[Recorded data]
Lemma dsaBlob_parts r s : 0 <= r < 2 ^ 160 -> 0 <= s < 2 ^ 160 ->
  exists blob, dsaBlob r s = Ret blob /\ zlen blob = 40 /\
    be_decode (ztake 20 blob) = r /\ be_decode (zdrop 20 blob) = s.
Proof.
  intros Hr Hs. pose proof (bigBytes_fits r 20 Hr ltac:(lia)) as Lr. pose proof (bigBytes_fits s 20 Hs ltac:(lia)) as Ls.
  pose proof (zlen_nonneg (bigBytes r)). pose proof (zlen_nonneg (bigBytes s)).
  unfold dsaBlob. replace (20 <? zlen (bigBytes r)) with false by lia. replace (40 <? zlen (bigBytes s)) with false by lia.
  eexists. split; [done|].
  set (half := repeat "000"%byte (Z.to_nat (20 - zlen (bigBytes r))) ++ bigBytes r).
  assert (Hh : zlen half = 20) by (unfold half; rewrite zlen_app, zlen_repeat; lia).
  assert (Ht : ztake (40 - zlen (bigBytes s)) (repeat "000"%byte (Z.to_nat (20 - zlen (bigBytes r))) ++ bigBytes r ++ repeat "000"%byte 20)
    = half ++ repeat "000"%byte (Z.to_nat (20 - zlen (bigBytes s)))).
  { rewrite app_assoc. fold half. unfold ztake. rewrite take_app.
    rewrite take_ge by (unfold zlen in *; lia). f_equal.
    replace (Z.to_nat (40 - zlen (bigBytes s)) - length half)%nat with (Z.to_nat (20 - zlen (bigBytes s))) by (unfold zlen in *; lia).
    replace 20%nat with (Z.to_nat (20 - zlen (bigBytes s)) + Z.to_nat (zlen (bigBytes s)))%nat at 1 by lia.
    rewrite repeat_app. apply take_app_length'. by rewrite repeat_length. }
  rewrite Ht, <- app_assoc. split_and!.
  - rewrite !zlen_app, zlen_repeat. lia.
  - rewrite ztake_app by done. unfold half. rewrite be_decode_zeros. apply bigBytes_decode. lia.
  - rewrite zdrop_app by done. rewrite be_decode_zeros. apply bigBytes_decode. lia.
Qed.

### What to work on
Each entry is to be returned in full, character for character.

### Exercise response
Lemma dsaBlob_parts r s : 0 <= r < 2 ^ 160 -> 0 <= s < 2 ^ 160 ->
  exists blob, dsaBlob r s = Ret blob /\ zlen blob = 40 /\
    be_decode (ztake 20 blob) = r /\ be_decode (zdrop 20 blob) = s.
Proof.
  intros Hr Hs. pose proof (bigBytes_fits r 20 Hr ltac:(lia)) as Lr. pose proof (bigBytes_fits s 20 Hs ltac:(lia)) as Ls.
  pose proof (zlen_nonneg (bigBytes r)). pose proof (zlen_nonneg (bigBytes s)).
  unfold dsaBlob. replace (20 <? zlen (bigBytes r)) with false by lia. replace (40 <? zlen (bigBytes s)) with false by lia.
  eexists. split; [done|].
  set (half := repeat "000"%byte (Z.to_nat (20 - zlen (bigBytes r))) ++ bigBytes r).
  assert (Hh : zlen half = 20) by (unfold half; rewrite zlen_app, zlen_repeat; lia).
  assert (Ht : ztake (40 - zlen (bigBytes s)) (repeat "000"%byte (Z.to_nat (20 - zlen (bigBytes r))) ++ bigBytes r ++ repeat "000"%byte 20)
    = half ++ repeat "000"%byte (Z.to_nat (20 - zlen (bigBytes s)))).
  { rewrite app_assoc. fold half. unfold ztake. rewrite take_app.
    rewrite take_ge by (unfold zlen in *; lia). f_equal.
    replace (Z.to_nat (40 - zlen (bigBytes s)) - length half)%nat with (Z.to_nat (20 - zlen (bigBytes s))) by (unfold zlen in *; lia).
    replace 20%nat with (Z.to_nat (20 - zlen (bigBytes s)) + Z.to_nat (zlen (bigBytes s)))%nat at 1 by lia.
    rewrite repeat_app. apply take_app_length'. by rewrite repeat_length. }
  rewrite Ht, <- app_assoc. split_and!.
  - rewrite !zlen_app, zlen_repeat. lia.
  - rewrite ztake_app by done. unfold half. rewrite be_decode_zeros. apply bigBytes_decode. lia.
  - rewrite zdrop_app by done. rewrite be_decode_zeros. apply bigBytes_decode. lia.
Qed.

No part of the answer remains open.